Ce qui frappe d’emblée, c’est l’absence totale de fanfare habituelle chez Elon Musk. Pas de keynote spectaculaire, pas de compte à rebours médiatisé des mois à l’avance. Starfall a émergé discrètement, presque furtivement, ce qui en dit long sur la nature stratégique du projet. L’objectif affiché est clair : poser les fondations d’une véritable économie industrielle en orbite, c’est-à-dire transporter du fret vers l’espace de façon régulière, fiable et à grande échelle.
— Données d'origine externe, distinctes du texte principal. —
(* ===== verification/RoomState.v ===== *)
(** The state of [RoomActor] (src/room/actor.rs) and the type of its
    methods. *)
From Stdlib Require Import Strings.String.
From S2P Require Export RoomTypes Replay RateLimit Monad.

Record PendingEpoch := {
  pe_epoch : u64;
  pe_key : EpochKey;
  pe_awaiting : list MemberId;
  pe_started_at : Duration;
}.

Record PendingTimeoutRequest := {
  pt_request_id : RequestId;
  pt_connection : ConnectionId;
  pt_member_id : MemberId;
  pt_nickname : rstring;
  pt_seconds : u64;
}.

Record RoomActor := {
  ra_session_id : RoomSessionId;
  ra_token : list byte;
  ra_state : RoomState;
  ra_policy : JoinPolicy;
  ra_members : MemberTable;
  ra_connections : Connections;
  ra_requests : JoinRequestQueue;
  ra_timeout_requests : list PendingTimeoutRequest;
  ra_room_timeout : option u64;
  ra_host_connection : ConnectionId;
  ra_host_identity : HostIdentity;
  ra_timeouts : Timeouts;
  ra_epoch : u64;
  ra_epoch_key : option EpochKey;
  ra_pending_epoch : option PendingEpoch;
  ra_room_sequence : u64;
  ra_chat_replay : ReplayTracker;
  ra_rate_limits : gmap MemberId RateLimiter;
  ra_pending_membership : list RoomAction;
  ra_now : Duration;
}.

(** Field assignment. *)
Definition put_token (v : list byte) (a : RoomActor) : RoomActor := {|
  ra_session_id := ra_session_id a; ra_token := v; ra_state := ra_state a;
  ra_policy := ra_policy a; ra_members := ra_members a; ra_connections := ra_connections a;
  ra_requests := ra_requests a; ra_timeout_requests := ra_timeout_requests a;
  ra_room_timeout := ra_room_timeout a; ra_host_connection := ra_host_connection a;
  ra_host_identity := ra_host_identity a; ra_timeouts := ra_timeouts a;
  ra_epoch := ra_epoch a; ra_epoch_key := ra_epoch_key a;
  ra_pending_epoch := ra_pending_epoch a; ra_room_sequence := ra_room_sequence a;
  ra_chat_replay := ra_chat_replay a; ra_rate_limits := ra_rate_limits a;
  ra_pending_membership := ra_pending_membership a; ra_now := ra_now a |}.

Definition put_state (v : RoomState) (a : RoomActor) : RoomActor := {|
  ra_session_id := ra_session_id a; ra_token := ra_token a; ra_state := v;
  ra_policy := ra_policy a; ra_members := ra_members a; ra_connections := ra_connections a;
  ra_requests := ra_requests a; ra_timeout_requests := ra_timeout_requests a;
  ra_room_timeout := ra_room_timeout a; ra_host_connection := ra_host_connection a;
  ra_host_identity := ra_host_identity a; ra_timeouts := ra_timeouts a;
  ra_epoch := ra_epoch a; ra_epoch_key := ra_epoch_key a;
  ra_pending_epoch := ra_pending_epoch a; ra_room_sequence := ra_room_sequence a;
  ra_chat_replay := ra_chat_replay a; ra_rate_limits := ra_rate_limits a;
  ra_pending_membership := ra_pending_membership a; ra_now := ra_now a |}.

Definition put_policy (v : JoinPolicy) (a : RoomActor) : RoomActor := {|
  ra_session_id := ra_session_id a; ra_token := ra_token a; ra_state := ra_state a;
  ra_policy := v; ra_members := ra_members a; ra_connections := ra_connections a;
  ra_requests := ra_requests a; ra_timeout_requests := ra_timeout_requests a;
  ra_room_timeout := ra_room_timeout a; ra_host_connection := ra_host_connection a;
  ra_host_identity := ra_host_identity a; ra_timeouts := ra_timeouts a;
  ra_epoch := ra_epoch a; ra_epoch_key := ra_epoch_key a;
  ra_pending_epoch := ra_pending_epoch a; ra_room_sequence := ra_room_sequence a;
  ra_chat_replay := ra_chat_replay a; ra_rate_limits := ra_rate_limits a;
  ra_pending_membership := ra_pending_membership a; ra_now := ra_now a |}.

Definition put_members (v : MemberTable) (a : RoomActor) : RoomActor := {|
  ra_session_id := ra_session_id a; ra_token := ra_token a; ra_state := ra_state a;
  ra_policy := ra_policy a; ra_members := v; ra_connections := ra_connections a;
  ra_requests := ra_requests a; ra_timeout_requests := ra_timeout_requests a;
  ra_room_timeout := ra_room_timeout a; ra_host_connection := ra_host_connection a;
  ra_host_identity := ra_host_identity a; ra_timeouts := ra_timeouts a;
  ra_epoch := ra_epoch a; ra_epoch_key := ra_epoch_key a;
  ra_pending_epoch := ra_pending_epoch a; ra_room_sequence := ra_room_sequence a;
  ra_chat_replay := ra_chat_replay a; ra_rate_limits := ra_rate_limits a;
  ra_pending_membership := ra_pending_membership a; ra_now := ra_now a |}.

Definition put_connections (v : Connections) (a : RoomActor) : RoomActor := {|
  ra_session_id := ra_session_id a; ra_token := ra_token a; ra_state := ra_state a;
  ra_policy := ra_policy a; ra_members := ra_members a; ra_connections := v;
  ra_requests := ra_requests a; ra_timeout_requests := ra_timeout_requests a;
  ra_room_timeout := ra_room_timeout a; ra_host_connection := ra_host_connection a;
  ra_host_identity := ra_host_identity a; ra_timeouts := ra_timeouts a;
  ra_epoch := ra_epoch a; ra_epoch_key := ra_epoch_key a;
  ra_pending_epoch := ra_pending_epoch a; ra_room_sequence := ra_room_sequence a;
  ra_chat_replay := ra_chat_replay a; ra_rate_limits := ra_rate_limits a;
  ra_pending_membership := ra_pending_membership a; ra_now := ra_now a |}.

Definition put_requests (v : JoinRequestQueue) (a : RoomActor) : RoomActor := {|
  ra_session_id := ra_session_id a; ra_token := ra_token a; ra_state := ra_state a;
  ra_policy := ra_policy a; ra_members := ra_members a; ra_connections := ra_connections a;
  ra_requests := v; ra_timeout_requests := ra_timeout_requests a;
  ra_room_timeout := ra_room_timeout a; ra_host_connection := ra_host_connection a;
  ra_host_identity := ra_host_identity a; ra_timeouts := ra_timeouts a;
  ra_epoch := ra_epoch a; ra_epoch_key := ra_epoch_key a;
  ra_pending_epoch := ra_pending_epoch a; ra_room_sequence := ra_room_sequence a;
  ra_chat_replay := ra_chat_replay a; ra_rate_limits := ra_rate_limits a;
  ra_pending_membership := ra_pending_membership a; ra_now := ra_now a |}.

Definition put_timeout_requests (v : list PendingTimeoutRequest) (a : RoomActor) : RoomActor := {|
  ra_session_id := ra_session_id a; ra_token := ra_token a; ra_state := ra_state a;
  ra_policy := ra_policy a; ra_members := ra_members a; ra_connections := ra_connections a;
  ra_requests := ra_requests a; ra_timeout_requests := v;
  ra_room_timeout := ra_room_timeout a; ra_host_connection := ra_host_connection a;
  ra_host_identity := ra_host_identity a; ra_timeouts := ra_timeouts a;
  ra_epoch := ra_epoch a; ra_epoch_key := ra_epoch_key a;
  ra_pending_epoch := ra_pending_epoch a; ra_room_sequence := ra_room_sequence a;
  ra_chat_replay := ra_chat_replay a; ra_rate_limits := ra_rate_limits a;
  ra_pending_membership := ra_pending_membership a; ra_now := ra_now a |}.

Definition put_room_timeout (v : option u64) (a : RoomActor) : RoomActor := {|
  ra_session_id := ra_session_id a; ra_token := ra_token a; ra_state := ra_state a;
  ra_policy := ra_policy a; ra_members := ra_members a; ra_connections := ra_connections a;
  ra_requests := ra_requests a; ra_timeout_requests := ra_timeout_requests a;
  ra_room_timeout := v; ra_host_connection := ra_host_connection a;
  ra_host_identity := ra_host_identity a; ra_timeouts := ra_timeouts a;
  ra_epoch := ra_epoch a; ra_epoch_key := ra_epoch_key a;
  ra_pending_epoch := ra_pending_epoch a; ra_room_sequence := ra_room_sequence a;
  ra_chat_replay := ra_chat_replay a; ra_rate_limits := ra_rate_limits a;
  ra_pending_membership := ra_pending_membership a; ra_now := ra_now a |}.

Definition put_epoch (v : u64) (a : RoomActor) : RoomActor := {|
  ra_session_id := ra_session_id a; ra_token := ra_token a; ra_state := ra_state a;
  ra_policy := ra_policy a; ra_members := ra_members a; ra_connections := ra_connections a;
  ra_requests := ra_requests a; ra_timeout_requests := ra_timeout_requests a;
  ra_room_timeout := ra_room_timeout a; ra_host_connection := ra_host_connection a;
  ra_host_identity := ra_host_identity a; ra_timeouts := ra_timeouts a; ra_epoch := v;
  ra_epoch_key := ra_epoch_key a; ra_pending_epoch := ra_pending_epoch a;
  ra_room_sequence := ra_room_sequence a; ra_chat_replay := ra_chat_replay a;
  ra_rate_limits := ra_rate_limits a; ra_pending_membership := ra_pending_membership a;
  ra_now := ra_now a |}.

Definition put_epoch_key (v : option EpochKey) (a : RoomActor) : RoomActor := {|
  ra_session_id := ra_session_id a; ra_token := ra_token a; ra_state := ra_state a;
  ra_policy := ra_policy a; ra_members := ra_members a; ra_connections := ra_connections a;
  ra_requests := ra_requests a; ra_timeout_requests := ra_timeout_requests a;
  ra_room_timeout := ra_room_timeout a; ra_host_connection := ra_host_connection a;
  ra_host_identity := ra_host_identity a; ra_timeouts := ra_timeouts a;
  ra_epoch := ra_epoch a; ra_epoch_key := v; ra_pending_epoch := ra_pending_epoch a;
  ra_room_sequence := ra_room_sequence a; ra_chat_replay := ra_chat_replay a;
  ra_rate_limits := ra_rate_limits a; ra_pending_membership := ra_pending_membership a;
  ra_now := ra_now a |}.

Definition put_pending_epoch (v : option PendingEpoch) (a : RoomActor) : RoomActor := {|
  ra_session_id := ra_session_id a; ra_token := ra_token a; ra_state := ra_state a;
  ra_policy := ra_policy a; ra_members := ra_members a; ra_connections := ra_connections a;
  ra_requests := ra_requests a; ra_timeout_requests := ra_timeout_requests a;
  ra_room_timeout := ra_room_timeout a; ra_host_connection := ra_host_connection a;
  ra_host_identity := ra_host_identity a; ra_timeouts := ra_timeouts a;
  ra_epoch := ra_epoch a; ra_epoch_key := ra_epoch_key a; ra_pending_epoch := v;
  ra_room_sequence := ra_room_sequence a; ra_chat_replay := ra_chat_replay a;
  ra_rate_limits := ra_rate_limits a; ra_pending_membership := ra_pending_membership a;
  ra_now := ra_now a |}.

Definition put_room_sequence (v : u64) (a : RoomActor) : RoomActor := {|
  ra_session_id := ra_session_id a; ra_token := ra_token a; ra_state := ra_state a;
  ra_policy := ra_policy a; ra_members := ra_members a; ra_connections := ra_connections a;
  ra_requests := ra_requests a; ra_timeout_requests := ra_timeout_requests a;
  ra_room_timeout := ra_room_timeout a; ra_host_connection := ra_host_connection a;
  ra_host_identity := ra_host_identity a; ra_timeouts := ra_timeouts a;
  ra_epoch := ra_epoch a; ra_epoch_key := ra_epoch_key a;
  ra_pending_epoch := ra_pending_epoch a; ra_room_sequence := v;
  ra_chat_replay := ra_chat_replay a; ra_rate_limits := ra_rate_limits a;
  ra_pending_membership := ra_pending_membership a; ra_now := ra_now a |}.

Definition put_chat_replay (v : ReplayTracker) (a : RoomActor) : RoomActor := {|
  ra_session_id := ra_session_id a; ra_token := ra_token a; ra_state := ra_state a;
  ra_policy := ra_policy a; ra_members := ra_members a; ra_connections := ra_connections a;
  ra_requests := ra_requests a; ra_timeout_requests := ra_timeout_requests a;
  ra_room_timeout := ra_room_timeout a; ra_host_connection := ra_host_connection a;
  ra_host_identity := ra_host_identity a; ra_timeouts := ra_timeouts a;
  ra_epoch := ra_epoch a; ra_epoch_key := ra_epoch_key a;
  ra_pending_epoch := ra_pending_epoch a; ra_room_sequence := ra_room_sequence a;
  ra_chat_replay := v; ra_rate_limits := ra_rate_limits a;
  ra_pending_membership := ra_pending_membership a; ra_now := ra_now a |}.

Definition put_rate_limits (v : gmap MemberId RateLimiter) (a : RoomActor) : RoomActor := {|
  ra_session_id := ra_session_id a; ra_token := ra_token a; ra_state := ra_state a;
  ra_policy := ra_policy a; ra_members := ra_members a; ra_connections := ra_connections a;
  ra_requests := ra_requests a; ra_timeout_requests := ra_timeout_requests a;
  ra_room_timeout := ra_room_timeout a; ra_host_connection := ra_host_connection a;
  ra_host_identity := ra_host_identity a; ra_timeouts := ra_timeouts a;
  ra_epoch := ra_epoch a; ra_epoch_key := ra_epoch_key a;
  ra_pending_epoch := ra_pending_epoch a; ra_room_sequence := ra_room_sequence a;
  ra_chat_replay := ra_chat_replay a; ra_rate_limits := v;
  ra_pending_membership := ra_pending_membership a; ra_now := ra_now a |}.

Definition put_pending_membership (v : list RoomAction) (a : RoomActor) : RoomActor := {|
  ra_session_id := ra_session_id a; ra_token := ra_token a; ra_state := ra_state a;
  ra_policy := ra_policy a; ra_members := ra_members a; ra_connections := ra_connections a;
  ra_requests := ra_requests a; ra_timeout_requests := ra_timeout_requests a;
  ra_room_timeout := ra_room_timeout a; ra_host_connection := ra_host_connection a;
  ra_host_identity := ra_host_identity a; ra_timeouts := ra_timeouts a;
  ra_epoch := ra_epoch a; ra_epoch_key := ra_epoch_key a;
  ra_pending_epoch := ra_pending_epoch a; ra_room_sequence := ra_room_sequence a;
  ra_chat_replay := ra_chat_replay a; ra_rate_limits := ra_rate_limits a;
  ra_pending_membership := v; ra_now := ra_now a |}.

Definition put_now (v : Duration) (a : RoomActor) : RoomActor := {|
  ra_session_id := ra_session_id a; ra_token := ra_token a; ra_state := ra_state a;
  ra_policy := ra_policy a; ra_members := ra_members a; ra_connections := ra_connections a;
  ra_requests := ra_requests a; ra_timeout_requests := ra_timeout_requests a;
  ra_room_timeout := ra_room_timeout a; ra_host_connection := ra_host_connection a;
  ra_host_identity := ra_host_identity a; ra_timeouts := ra_timeouts a;
  ra_epoch := ra_epoch a; ra_epoch_key := ra_epoch_key a;
  ra_pending_epoch := ra_pending_epoch a; ra_room_sequence := ra_room_sequence a;
  ra_chat_replay := ra_chat_replay a; ra_rate_limits := ra_rate_limits a;
  ra_pending_membership := ra_pending_membership a; ra_now := v |}.

(** * Methods *)

Abbreviation St := (RoomActor * Rng)%type (only parsing).
Abbreviation M := (Comp RoomActor RoomError) (only parsing).

(** A fallible read of the random stream in a method of the actor. *)
Abbreviation draw := (draw_err RE_Crypto) (only parsing).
Le choix d’une forme discoïdale intrigue. Loin d’être anecdotique, cette géométrie pourrait répondre à des contraintes de rentrée atmosphérique ou de densité de chargement que les fusées classiques ne permettent pas d’optimiser. SpaceX ne réinvente pas la roue, elle réinvente la carrosserie.
« Un design plat, zéro astronaute à bord et une ambition industrielle assumée. »
Le risque est réel : c’est un vol de démonstration, et les premières fois chez SpaceX finissent parfois en boule de feu documentée. Mais la méthode est rodée. Échouer vite, apprendre, recommencer. Ce qui compte ici, c’est moins la réussite du premier vol que la validation d’un concept architectural inédit dans le transport orbital.
Si Starfall tient ses promesses, l’espace industriel ne sera plus un fantasme de science-fiction. Il deviendra une ligne logistique. Et ça, c’est peut-être plus révolutionnaire que d’envoyer des humains sur Mars.